Pioneer of modern technology and refugee from Berlin made history when he sent data from UCL to peers in the US in 1973

Peter Kirstein (Screenshot from YouTube/
DigitalArchaeology)
Peter Kirstein (Screenshot from YouTube/ DigitalArchaeology)

Tributes have been paid to a Jewish refugee turned computer scientist who gave The Queen an email account in 1976, after he died last month aged 86.

Peter Kirstein, whose family fled from Germany to London in the late 1930s, was nicknamed “the European father of the internet” after he sent a packet of data from University College London to peers in California in 1973, establishing the first connection of the Arpanet, the precursor to the internet.

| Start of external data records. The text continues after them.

(** No [OffX(f)] ever removes a handler: on every receiver and every state reached
    by registering, firing and removing handlers of its special events, a call of
    [OffX] with one or more functions leaves the state as it is, because it looks
    for the addresses of its own arguments. *)
Theorem Off_never_removes {K S} `{LawfulRegistry K S} (s0 s : S) (k : K) args n :
  all_param s0 -> reg_reachable s0 s -> 0 < n -> reg_Off k args n s = Ret s.
Proof.
  intros Hp HR Hn. unfold reg_Off.
  rewrite off_by_param; [|by apply (reg_reachable_all_param s0)|done]. cbn. by rewrite reg_set_get.
Qed.

Lemma Off_never_removes_witness :
  let s := serverSocket_On SsDisconnect 1 new_socket_handlers in
  reg_Off SsDisconnect 9 1 s = Ret s /\ funcs (ss_disconnectHandlers s) = [param_addr 1].
Proof.
  split; [|reflexivity].
  apply (Off_never_removes new_socket_handlers _ SsDisconnect 9 1).
  - intros []; split; constructor.
  - apply rr_on, rr_start.
  - lia.
Defined.

(** [OffEvent(eventName)] without functions removes nothing: on every reachable
    store of event handlers it returns the store as it is, though the interface
    documents it as removing all handlers of the event. *)
Theorem OffEvent_without_handler_keeps eventName e :
  reachable eh_rv e -> OffEvent eventName [] e = Ret e.
Proof.
  intros [H1 H2]%reachable_wf. unfold OffEvent, ev_off. rewrite off_events_nil by done. cbn.
  rewrite off_events_nil by done. cbn. by destruct e.
Qed.

Lemma OffEvent_without_handler_keeps_witness :
  let e := ev_on "chat" (mkEventHandler 7 []) newEventHandlerStore in
  OffEvent "chat" [] e = Ret e /\ (ev_getAll "chat" e).2 = [mkEventHandler 7 []].
Proof.
  split; [|vm_compute; reflexivity].
  apply OffEvent_without_handler_keeps. apply reach_on, reach_new.
Defined.

(** [Manager.OffAll] empties every store but the one of the ping handlers. *)
Lemma Manager_OffAll_all_but_ping m k :
  let st := reg_get k (Manager_OffAll m) in
  if decide (k = MgPing) then st = reg_get k m else funcs st = [] /\ funcsOnce st = [].
Proof. by destruct m, k. Qed.

(** Registering under a reserved name panics and registers nothing. *)
Lemma OnEvent_reserved isReserved eventName f e :
  isReserved eventName = true -> exists msg, OnEvent isReserved eventName f e = Panic (UserPanic msg).
Proof. intros HR. unfold OnEvent. rewrite HR. eauto. Qed.
End registration.
(* ===== verification/TestStore.v ===== *)
(** * The socket store and the socket the package offers to tests ([adapter/utils.go])

    [TestSocketStore] is a second implementation of the [SocketStore] the adapters are
    written against, with a replaceable function for sending, and [TestSocket] a socket
    that records its rooms in a slice. *)

From S2P Require Import Prelude Handlers MapSet Adapter.

(** ** [TestSocketStore] *)

Module testSocketStore.
Section store.
(** A [Socket] with its ID; [Net] is whatever the function for sending changes. *)
Context {Sock Net : Type} (ID : Sock -> string).

Record TestSocketStore := mkTestSocketStore {
  ts_sockets : gmap string Sock;
  ts_sendBuffers : string -> list bytes -> Net -> Net * bool;
  ts_net : Net;
}.

Definition NewTestSocketStore (net : Net) : TestSocketStore :=
  mkTestSocketStore ∅ (fun sid buffers net => (net, true)) net.

Definition ts_SendBuffers (sid : string) (buffers : list bytes) (s : TestSocketStore) : TestSocketStore * bool :=
  let '(net, ok) := ts_sendBuffers s sid buffers (ts_net s) in
  (mkTestSocketStore (ts_sockets s) (ts_sendBuffers s) net, ok).

Definition SetSendBuffers (sendBuffers : string -> list bytes -> Net -> Net * bool) (s : TestSocketStore) : TestSocketStore :=
  mkTestSocketStore (ts_sockets s) sendBuffers (ts_net s).

Definition ts_Get (sid : string) (s : TestSocketStore) : option Sock := ts_sockets s !! sid.

(** The slice has a cell for every socket, filled in the order of the map. *)
Definition ts_GetAll (s : TestSocketStore) : list Sock := (map_to_list (ts_sockets s)).*2.

Definition ts_Set (so : Sock) (s : TestSocketStore) : TestSocketStore :=
  mkTestSocketStore (<[ID so := so]> (ts_sockets s)) (ts_sendBuffers s) (ts_net s).

Definition ts_Remove (sid : string) (s : TestSocketStore) : TestSocketStore :=
  mkTestSocketStore (delete sid (ts_sockets s)) (ts_sendBuffers s) (ts_net s).

Definition ts_ok (s : TestSocketStore) : Prop := map_Forall (fun sid so => ID so = sid) (ts_sockets s).

Lemma ts_ok_new net : ts_ok (NewTestSocketStore net).
Proof. apply map_Forall_empty. Qed.

Lemma ts_ok_set so s : ts_ok s -> ts_ok (ts_Set so s).
Proof. intros Hs. by apply map_Forall_insert_2. Qed.

Lemma ts_ok_remove sid s : ts_ok s -> ts_ok (ts_Remove sid s).
Proof. intros Hs. by apply map_Forall_delete. Qed.

#[export] Instance TestSocketStore_store : adapter.SocketStore TestSocketStore Sock := {
  adapter.SendBuffers := ts_SendBuffers;
  adapter.Get := ts_Get;
  adapter.GetAll := ts_GetAll;
  adapter.StoreRemove := ts_Remove;
  adapter.sock_ID := ID;
}.

(** Whatever function for sending it is given, the store keeps what the adapters rely on:
    their theorems hold over it as they do over the store of a namespace. *)
#[export] Instance TestSocketStore_lawful : adapter.LawfulSocketStore TestSocketStore Sock.
Proof.
  refine {| adapter.store_ok := ts_ok |}; cbn; unfold ts_SendBuffers.
  - intros sid st s Hok Hs. exact (Hok _ _ Hs).
  - intros sid bufs st Hok. by destruct (ts_sendBuffers _ _ _ _).
  - intros sid bufs st sid'. by destruct (ts_sendBuffers _ _ _ _).
Defined.

(** The sockets of [GetAll] are those that [Get] finds, once each. *)
Theorem ts_GetAll_exact (s : TestSocketStore) so :
  ts_ok s -> NoDup (ts_GetAll s) /\ (so ∈ ts_GetAll s <-> ts_Get (ID so) s = Some so).
Proof.
  intros Hok. unfold ts_GetAll, ts_Get. split.
  - apply (NoDup_fmap_1 ID). rewrite <- list_fmap_compose.
    assert (((ID ∘ snd) <$> map_to_list (ts_sockets s)) = (map_to_list (ts_sockets s)).*1) as ->.
    { apply list_fmap_ext. intros i [k x] Hi%list_elem_of_lookup_2%elem_of_map_to_list. exact (Hok _ _ Hi). }
    apply NoDup_fst_map_to_list.
  - rewrite list_elem_of_fmap. split.
    + intros ([k x] & -> & Hx%elem_of_map_to_list). cbn. by rewrite (Hok _ _ Hx).
    + intros Hs. exists (ID so, so). split; [done|]. by apply elem_of_map_to_list.
Qed.
End store.
Arguments TestSocketStore Sock Net : clear implicits.

Lemma ts_GetAll_exact_witness :
  let s := ts_Remove "a" (ts_Set fst ("b", 1) (ts_Set fst ("a", 0) (NewTestSocketStore tt))) in
  NoDup (ts_GetAll s) /\ (("b", 1) ∈ ts_GetAll s <-> ts_Get "b" s = Some ("b", 1)).
Proof.
  apply (ts_GetAll_exact fst _ ("b", 1)), ts_ok_remove, ts_ok_set, ts_ok_set, ts_ok_new.
Defined.
End testSocketStore.

(** ** [TestSocket] *)

Module testSocket.

Record TestSocket := mkTestSocket { id : string; Rooms : list string; Connected : bool }.

Definition NewTestSocket (id : string) : TestSocket := mkTestSocket id [id] true.

Definition ID (s : TestSocket) : string := id s.

Definition Join (room : list string) (s : TestSocket) : TestSocket := mkTestSocket (id s) (Rooms s ++ room) (Connected s).

(** The loop removes from the slice it ranges over, like [handlerStore.off]. *)
Definition Leave (room : string) (s : TestSocket) : outcome unit TestSocket :=
  rooms ← slices.off_slice slices.ptr_eqb [room] (Rooms s);
  Ret (mkTestSocket (id s) rooms (Connected s)).

Definition Disconnect (close : bool) (s : TestSocket) : TestSocket := mkTestSocket (id s) (Rooms s) false.

(** Of a socket that was not let into a room twice, [Leave] removes that room alone. *)
Theorem TestSocket_leaves room s :
  NoDup (Rooms s) ->
  exists s', Leave room s = Ret s' /\ NoDup (Rooms s') /\ (forall r, r ∈ Rooms s' <-> r ∈ Rooms s /\ r <> room) /\
    ID s' = ID s /\ Connected s' = Connected s.
Proof.
  intros HN. unfold Leave. rewrite slices.off_slice_filter by exact HN. eexists. split; [reflexivity|]. cbn.
  split; [by apply NoDup_filter|]. split; [|done]. intros r. rewrite list_elem_of_filter. tauto.
Qed.

Lemma TestSocket_leaves_witness :
  exists s', Leave "x" (Join ["x"; "y"] (NewTestSocket "a")) = Ret s' /\ NoDup (Rooms s') /\
    (forall r, r ∈ Rooms s' <-> r ∈ ["a"; "x"; "y"] /\ r <> "x") /\ ID s' = "a" /\ Connected s' = true.
Proof.
  apply (TestSocket_leaves "x" (Join ["x"; "y"] (NewTestSocket "a"))).
  apply (bool_decide_unpack _). vm_compute. exact I.
Defined.

(** A socket that joined the same room twice, last, cannot leave it: the loop goes on to the
    stale last cell and slices past the end. A new socket is in the room of its ID, so that
    joining that room is enough. *)
Theorem TestSocket_leave_panics s room :
  room ∉ Rooms s -> Leave room (Join [room] (Join [room] s)) = Panic SliceBounds.
Proof.
  intros Hr. unfold Leave, Join. cbn [Rooms]. rewrite <- app_assoc. cbn [app].
  rewrite slices.off_slice_front.
  2:{ apply Forall_forall. intros x Hx. cbn. rewrite slices.ptr_eqb_ne by (by intros ->). done. }
  cbn [length seq slices.off_outer slices.arr]. rewrite lookup_app_r, Nat.sub_diag by lia. cbn [lookup list_lookup].
  cbn [slices.off_inner]. rewrite slices.ptr_eqb_refl.
  rewrite (slices.remove_middle (Rooms s) [room] room). cbn [mbind option_bind length drop app slices.arr].
  rewrite lookup_app_r by lia. replace (S (length (Rooms s)) - length (Rooms s)) with 1 by lia.
  cbn [lookup list_lookup slices.off_inner]. rewrite slices.ptr_eqb_refl. unfold slices.remove. cbn [slices.len].
  destruct (Nat.leb_spec (S (S (length (Rooms s)))) (length (Rooms s) + 1)); [lia|]. reflexivity.
Qed.

Lemma TestSocket_leave_panics_witness :
  Leave "x" (Join ["x"] (Join ["x"] (NewTestSocket "a"))) = Panic SliceBounds.
Proof. apply (TestSocket_leave_panics (NewTestSocket "a") "x"). apply (bool_decide_unpack _). vm_compute. exact I. Defined.
End testSocket.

Born in Berlin, he came to the UK with his father and sister in 1937 after his mother, who already had British citizenship, left Germany to set up a dental practice a year earlier. His father Walter quickly changed their surname from Kirschstein to Kirstein.

Peter studied at Highgate School, then Cambridge, before spending years studying, networking and earning a living in the US, including at the University of California.

He returned to Europe to work as a nuclear physicist at CERN, but his interest lay in computer communications and he returned to academia in London in the late 60s.

In 1973 he transmitted packets of data from UCL to the Information Sciences Institute at the University of Southern California, a significant milestone in the technology. He went on to help establish the internet across Europe.

Kirstein worked with US scientists, including Arpanet developer Larry Roberts, and participated in the first international test of the Transmission Control Protocol (TCP) and Internet Protocol (IP). In 1982, a year before his American colleagues, he adopted the TCP/IP for reliable data transfer, which is still used today.

But it was his role in setting The Queen up on email in 1976, during Her Majesty’s visit to the Royal Signals and Radar Establishment in Malvern, that captured the public’s imagination. “All she had to do was push a couple of buttons and the message was sent,” he later said.